Laboratory methods for quantitative traits and genotyping have been described previously. (8; 12) Insulin was measured with a total immunoreactive insulin assay (Diagnostic Products Corp, Los Angeles, CA). Coefficients of variation (CV) were <3% for glucose, <2.5% for HbA1c and <10% for insulin. Microsatellite short tandem repeat (STR) markers were assayed by the Marshfield Mammalian Genotyping Service using a set of 401 markers covering the genome at an average density of one marker every 10 cM and with an average heterozygosity of 0.77 (Screening Set v. 9). (http://research.marshfieldclinic.org/genetics/) Map distances were taken from Screening Set v.9 and the Marshfield ‘build your own map’ facility.

Statistical analysis

We used sex-specific linear regression models to adjust individual trait levels for age and age squared, physical activity, alcohol consumption, smoking status, and estrogen usage in women, or in separate models, these and BMI (to further reduce trait variability due to individual BMI). We excluded Offspring subjects treated with exogenous insulin from the analyses of HOMA-IR and fasting insulin. In the regression models, we included all remaining subjects with available data (1,705 men and 1,904 women with FPG; 1,629 and 1,815 with fasting insulin, 1,237 men and 1,408 women with HbA1c, and 2,453 men and 2,610 women with 28-year mean FPG). We performed unstratified multipoint linkage analyses on residuals derived from adjusted levels of exam 5 FPG, fasting insulin, HbA1c, and 28-year mean FPG using the variance component analysis (VCA) model implemented in GENEHUNTER. (1618) The model makes no assumptions about the mode of transmission and uses all of the data from the pedigree without breaking it up into smaller subsets. The variance-component model partitions the variability of a multivariate normal trait into components for a quantitative trait locus (QTL), the residual polygenic component and the random individual error. Linkage is evaluated by whether the variance component for the QTL is statistically significantly greater than zero. Comparison of likelihoods on a log base 10 scale with the QTL variance set to zero and one with the QTL freely estimated provides a LOD score. Using marker spacings of ~10 cM, for each trait tested in an unordered analysis, a LOD score of 3.0 would be required for genome-wide significance. (19)
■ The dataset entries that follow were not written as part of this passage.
(* ===== verification/BalancerPipes.v ===== *)
(** * The load balancer: the HTTP balancer's counts and the TCP pipeline

    How far the connection limit holds for the HTTP balancer, whose handlers
    choose and count in separate critical sections, and the order and number of
    the connections on their way through the TCP balancer. *)

From S2P Require Import Prelude GoNet Balancer BalancerSafety.

Local Open Scope Z_scope.

Section http.
Context `{MR : MapRange}.

(** ** The HTTP balancer *)

(** Backends whose name is the address that is dialled. *)
Definition canonical_pool (b : Balancer) : Prop := forall a, in_pool b a -> canonicalAddr a = a.

(** At most [H] handlers are between choosing a backend and dialling it. *)
Definition http_step_upto (H : Z) (s s' : HTTP) : Prop := http_step s s' /\ Z.of_nat (length (waiting s')) <= H.

Lemma count_increment b a x : count (increment b a) x = count b x + (if bool_decide (a = x) then 1 else 0).
Proof.
  unfold count. cbn [increment set_conns set_pool backendConns]. case_bool_decide as E; [subst|].
  - by rewrite lookup_insert_eq.
  - rewrite lookup_insert_ne by done. lia.
Qed.

Lemma count_decrement b a x : 0 < count b a -> count (decrementCount b a) x = count b x - (if bool_decide (a = x) then 1 else 0).
Proof.
  unfold count, decrementCount. intros Hpos. destruct (backendConns b !! a) as [n|] eqn:En; [|done]. cbn.
  case_bool_decide as E; [subst|].
  - by rewrite lookup_insert_eq, En.
  - rewrite lookup_insert_ne by done. lia.
Qed.

(** Every dial of a request in progress is counted, under the address it dialled. *)
Record HInv (max H : Z) (s : HTTP) : Prop := {
  hinv_max : maxConns (hbal s) = max;
  hinv_pool : pool_ok (hbal s);
  hinv_canonical : canonical_pool (hbal s);
  hinv_counted : forall a, count (hbal s) a = conns_to a (dialed s) + conns_to a (redialed s);
  hinv_waiting : forall a, a ∈ waiting s -> in_pool (hbal s) a;
  hinv_sum : forall a, conns_to a (dialed s) + conns_to a (waiting s) <= max - 1 + H
}.

Lemma conns_to_length a l : 0 <= conns_to a l <= Z.of_nat (length l).
Proof. unfold conns_to. pose proof (length_filter (fun x => x = a) l). lia. Qed.

Lemma conns_to_mid a l1 l2 : 1 <= conns_to a (l1 ++ a :: l2).
Proof.
  rewrite conns_to_app, conns_to_cons, bool_decide_eq_true_2 by done.
  pose proof (conns_to_length a l1). pose proof (conns_to_length a l2). lia.
Qed.

Lemma http_step_HInv max H s s' : http_step_upto H s s' -> HInv max H s -> HInv max H s'.
Proof.
  intros [Hs HH] [Hm Hp Hcan Hcd Hw Hsum].
  destruct Hs as [b wt dl rd Hne|b wt1 addr wt2 dl rd|b wt1 addr wt2 dl rd|b wt dl rd addr|b wt dl1 addr dl2 rd
                 |b wt dl rd1 addr rd2]; cbn [hbal waiting dialed redialed] in *.
  - destruct (getLowest_cases b Hp) as [[? _]|(_ & Hin & Hlt & _)]; [done|].
    constructor; cbn [hbal waiting dialed redialed]; try done; [intros a [->|?]%elem_of_cons; auto|].
    intros a. destruct (decide (getLowestBalancer b = a)) as [<-|Hna].
    + rewrite Hcd in Hlt. pose proof (conns_to_length (getLowestBalancer b) (getLowestBalancer b :: wt)).
      pose proof (conns_to_length (getLowestBalancer b) rd). lia.
    + rewrite conns_to_cons, bool_decide_eq_false_2 by done. apply Hsum.
  - assert (in_pool b addr) as Hin by (apply Hw; set_solver). rewrite (Hcan addr Hin).
    constructor; cbn [hbal waiting dialed redialed]; try done; [|intros a Ha; apply Hw; set_solver|].
    + intros a. unfold dialContext. rewrite count_increment, conns_to_cons, Hcd. lia.
    + intros a. rewrite conns_to_cons, (conns_to_remove a addr). specialize (Hsum a). lia.
  - constructor; cbn [hbal waiting dialed redialed]; try done; [intros a Ha; apply Hw; set_solver|].
    intros a. rewrite (conns_to_remove a addr). specialize (Hsum a). case_bool_decide; lia.
  - constructor; try done. cbn [hbal dialed redialed]. intros a. unfold dialContext.
    rewrite count_increment, conns_to_cons, Hcd. lia.
  - destruct (decrement_same b addr) as [Ea Em].
    constructor; cbn [hbal waiting dialed redialed]; unfold pool_ok, canonical_pool, in_pool; rewrite ?Ea, ?Em; try done.
    + intros a. pose proof (conns_to_mid addr dl1 dl2). pose proof (conns_to_length addr rd).
      rewrite count_decrement, Hcd, (conns_to_remove a addr dl1 dl2) by (rewrite Hcd; lia). lia.
    + intros a. rewrite (conns_to_remove a addr). specialize (Hsum a). case_bool_decide; lia.
  - destruct (decrement_same b addr) as [Ea Em].
    constructor; cbn [hbal waiting dialed redialed]; unfold pool_ok, canonical_pool, in_pool; rewrite ?Ea, ?Em; try done.
    intros a. pose proof (conns_to_mid addr rd1 rd2). pose proof (conns_to_length addr dl).
    rewrite count_decrement, Hcd, (conns_to_remove a addr rd1 rd2) by (rewrite Hcd; lia). lia.
Qed.

Lemma http_rtc_HInv max H s s' : rtc (http_step_upto H) s s' -> HInv max H s -> HInv max H s'.
Proof. induction 1; eauto using http_step_HInv. Qed.

Lemma Init_HInv `{TlsLib} spec config b n :
  Init spec config = Ok b -> "" ∉ bc_Backends config -> 0 <= bc_MaxConnectionsPerAddress config -> 1 <= n ->
  Forall (fun a => canonicalAddr a = a) (bc_Backends config) ->
  HInv (bc_MaxConnectionsPerAddress config) n (http_initial b).
Proof.
  intros Hi Hne Hmax HH Hcan. pose proof (Init_pool _ _ _ Hi) as [Hm Hp].
  constructor; cbn [http_initial hbal waiting dialed redialed]; try done.
  - unfold pool_ok. apply eq_None_not_Some. by intros ?%Hp.
  - intros x Hx%Hp. rewrite Forall_forall in Hcan. auto.
  - intros x. unfold count. rewrite (proj2 (Hp x)). by case_bool_decide.
  - intros x Hx. by apply elem_of_nil in Hx.
  - intros x. unfold conns_to. simpl. lia.
Qed.

(** C20. The limit of the HTTP balancer: handlers choose a backend and count the
    connection in two critical sections, so the limit can be overshot, but by what
    handlers dial first only by the number of handlers that are between the two.
    For backends written as host and port, when there are never more than [n] such
    handlers, the requests in progress have dialled the backend chosen for them at
    most [MaxConnectionsPerAddress - 1 + n] times; the count of any address is these
    first dials plus the further dials of requests in progress (redirects, which
    the client follows, and dead connections), which no limit is applied to
    ([redirect_exceeds]).  A backend without a port is counted under another name
    and not limited at all ([portless_unlimited]). *)
Theorem http_overshoot_bound `{TlsLib} (spec : string) (config : BalancerConfig) (b : Balancer) (n : Z) (s : HTTP) :
  Init spec config = Ok b -> "" ∉ bc_Backends config -> 0 <= bc_MaxConnectionsPerAddress config -> 1 <= n ->
  Forall (fun a => canonicalAddr a = a) (bc_Backends config) ->
  rtc (http_step_upto n) (http_initial b) s ->
  forall a, 0 <= conns_to a (dialed s) <= bc_MaxConnectionsPerAddress config - 1 + n /\
    count (hbal s) a = conns_to a (dialed s) + conns_to a (redialed s).
Proof.
  intros Hi Hne Hmax HH Hcan Hr a. pose proof (http_rtc_HInv _ _ _ _ Hr (Init_HInv _ _ _ _ Hi Hne Hmax HH Hcan)) as HI.
  pose proof (hinv_sum _ _ _ HI a) as Hs. pose proof (conns_to_length a (dialed s)). pose proof (conns_to_length a (waiting s)).
  split; [lia|]. apply (hinv_counted _ _ _ HI).
Qed.
End http.

(** ** The TCP pipeline *)

(** Connections in order of acceptance: forwarded, being forwarded, buffered, and
    about to be buffered. *)
Record PInv (b : Balancer) (s : Pipe) : Prop := {
  pinv_order : accepted s = connected s ++ option_list (current s) ++ queue s ++ option_list (held s);
  pinv_buffer : Z.of_nat (length (queue s)) <= Z.max 0 (connBuffer b);
  pinv_closed : accepting s = false -> held s = None;
  pinv_done : forwarding s = false -> current s = None
}.

Lemma pipe_step_PInv b s s' : pipe_step b s s' -> PInv b s -> PInv b s'.
Proof.
  intros Hs [Ho Hb Hc Hd].
  destruct Hs; constructor; cbn [accepted held queue current connected listening cancelled accepting forwarding] in *;
    try done; try (simpl in *; lia); try (rewrite ?Ho; simpl; rewrite <- ?app_assoc; simpl; rewrite ?app_nil_r; done).
  rewrite length_app. simpl. lia.
Qed.

Lemma pipe_rtc_PInv b s : rtc (pipe_step b) pipe_initial s -> PInv b s.
Proof.
  intros Hr. assert (PInv b pipe_initial) as H0 by (constructor; try done; simpl; lia).
  revert Hr H0. generalize pipe_initial as s0. induction 1; eauto using pipe_step_PInv.
Qed.

(** A forwarder that has returned connects nothing any more. *)
Lemma pipe_stopped b s s' :
  pipe_step b s s' -> forwarding s = false /\ current s = None -> forwarding s' = false /\ current s' = None /\ connected s' = connected s.
Proof. intros [] [Hf Hc]; cbn [forwarding current connected] in *; by simplify_eq. Qed.

(** C21. The TCP balancer keeps connections in order and bounds their number: in
    every interleaving of accepting, buffering, forwarding and shutdown, the
    connections handed to backends are the first ones accepted, in that order, and
    at most [SimultaneousConnections + 2] accepted ones wait.  Once the forwarder
    has returned after a shutdown, those still waiting are never served. *)
Theorem tcp_pipeline_fifo (b : Balancer) (s : Pipe) :
  rtc (pipe_step b) pipe_initial s ->
  (exists backlog, accepted s = connected s ++ backlog /\ Z.of_nat (length backlog) <= Z.max 0 (connBuffer b) + 2) /\
  (forwarding s = false -> forall s', rtc (pipe_step b) s s' -> connected s' = connected s).
Proof.
  intros Hr. destruct (pipe_rtc_PInv b s Hr) as [Ho Hb _ Hd]. split.
  - eexists. split; [exact Ho|]. rewrite !length_app.
    assert (forall o : option nat, (length (option_list o) <= 1)%nat) as Hlen by (intros []; simpl; lia).
    pose proof (Hlen (current s)). pose proof (Hlen (held s)). lia.
  - intros Hf s' Hr'. specialize (Hd Hf). clear -Hf Hd Hr'. induction Hr' as [|s1 s2 s3 H12 _ IH]; [done|].
    destruct (pipe_stopped b _ _ H12 (conj Hf Hd)) as (Hf2 & Hc2 & <-). by apply IH.
Qed.

(** ** Examples *)

#[local] Existing Instance canonical_range.

Definition web : BalancerConfig :=
  {| bc_Kind := BalanceHTTP; bc_Backends := ["10.0.0.1:80"]; bc_SimultaneousConnections := 1;
     bc_MaxConnectionsPerAddress := 1; bc_ConnectionTimeout := 0; bc_TLS := None |}.
#[local] Instance no_tls : TlsLib := {| pem_Decode _ := None; X509KeyPair _ _ := Ok [] |}.
Definition web_balancer : Balancer :=
  mkBalancer "10.0.0.9:80" "10.0.0.9" BalanceHTTP {["10.0.0.1:80" := tt]} {["10.0.0.1:80" := 0]} 1 1 0 None.

(** The limit is overshot: with one connection allowed per backend, two handlers
    that choose before either of them dials both connect to the same backend. *)
Theorem http_limit_exceeded :
  Init "10.0.0.9:80" web = Ok web_balancer /\ bc_MaxConnectionsPerAddress web = 1 /\
  exists s, rtc http_step (http_initial web_balancer) s /\ conns_to "10.0.0.1:80" (dialed s) = 2.
Proof.
  split; [by vm_compute|]. split; [done|]. eexists. split.
  - eapply rtc_l; [apply http_choose; by vm_compute|]. eapply rtc_l; [apply http_choose; by vm_compute|].
    eapply rtc_l; [apply (http_dial _ [] _ _ [])|]. eapply rtc_l; [apply (http_dial _ [] _ [])|]. apply rtc_refl.
  - by vm_compute.
Qed.

(** A redirect is not limited: one handler is enough for two connections to a
    backend that allows one, when the backend redirects the request to itself. *)
Theorem redirect_exceeds :
  exists s, rtc (http_step_upto 1) (http_initial web_balancer) s /\ maxConns (hbal s) = 1 /\ count (hbal s) "10.0.0.1:80" = 2.
Proof.
  eexists. split.
  - eapply rtc_l; [split; [apply http_choose; by vm_compute|by vm_compute]|].
    eapply rtc_l; [split; [apply (http_dial _ [] _ [] [])|by vm_compute]|].
    eapply rtc_l; [split; [apply (http_redial _ _ _ _ "10.0.0.1:80")|by vm_compute]|]. apply rtc_refl.
  - by vm_compute.
Qed.

(** A backend without a port is never limited: what is dialled is counted under
    the address with the port, so the pool's own count stays 0. *)
Definition portless_balancer : Balancer :=
  mkBalancer "10.0.0.9:80" "10.0.0.9" BalanceHTTP {["10.0.0.1" := tt]} {["10.0.0.1" := 0]} 1 1 0 None.
Theorem portless_unlimited :
  exists s, rtc (http_step_upto 1) (http_initial portless_balancer) s /\ maxConns (hbal s) = 1 /\
    conns_to "10.0.0.1:80" (dialed s) = 2 /\ count (hbal s) "10.0.0.1" = 0.
Proof.
  eexists. split.
  - do 2 (eapply rtc_l; [split; [apply http_choose; by vm_compute|by vm_compute]|];
          eapply rtc_l; [split; [apply (http_dial _ [] _ [])|by vm_compute]|]). apply rtc_refl.
  - by vm_compute.
Qed.

Lemma one_handler_run :
  exists s, rtc (http_step_upto 1) (http_initial web_balancer) s /\ dialed s = ["10.0.0.1:80"].
Proof.
  eexists. split.
  - eapply rtc_l; [split; [apply http_choose; by vm_compute|by vm_compute]|].
    eapply rtc_l; [split; [apply (http_dial _ [] _ [] [])|by vm_compute]|]. apply rtc_refl.
  - by vm_compute.
Qed.

Lemma http_overshoot_bound_witness :
  exists s, dialed s = ["10.0.0.1:80"] /\ conns_to "10.0.0.1:80" (dialed s) <= 1.
Proof.
  destruct one_handler_run as (s & Hr & Hd). exists s. split; [exact Hd|].
  refine (proj2 (proj1 (http_overshoot_bound "10.0.0.9:80" web web_balancer 1 s _ _ _ _ _ Hr "10.0.0.1:80"))).
  - by vm_compute.
  - set_solver.
  - done.
  - done.
  - apply Forall_singleton. by vm_compute.
Defined.

Lemma served_run :
  rtc (pipe_step web_balancer) pipe_initial (mkPipe [1; 2]%nat None [2%nat] None [1%nat] true false true true).
Proof.
  eapply rtc_l; [apply (pipe_accept _ 1%nat)|]. eapply rtc_l; [apply pipe_handover|].
  eapply rtc_l; [apply (pipe_accept _ 2%nat)|]. eapply rtc_l; [by apply pipe_send|].
  eapply rtc_l; [apply pipe_forward|]. apply rtc_refl.
Qed.

Lemma tcp_pipeline_fifo_witness :
  exists backlog, [1; 2]%nat = [1%nat] ++ backlog /\ Z.of_nat (length backlog) <= 3.
Proof. exact (proj1 (tcp_pipeline_fifo web_balancer _ served_run)). Defined.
Family specific trait levels were derived using individual values to calculate mean and standard deviation (SD) BMI and waist circumference for each family. For diabetes age-of-onset, we extended to pedigrees the survival method developed by Li and Zhong for nuclear families by using normally distributed frailty parameters to calculate the propensity for individuals to develop diabetes by a given age. (20) We obtained Martingale residuals from these models, then averaged the residuals for each family to estimate a family ‘age-of-onset score’, where low or negative values indicate a family with one or more members developing diabetes at a relatively young age, and high positive scores indicate a family where most or all members had reached older age without development of diabetes.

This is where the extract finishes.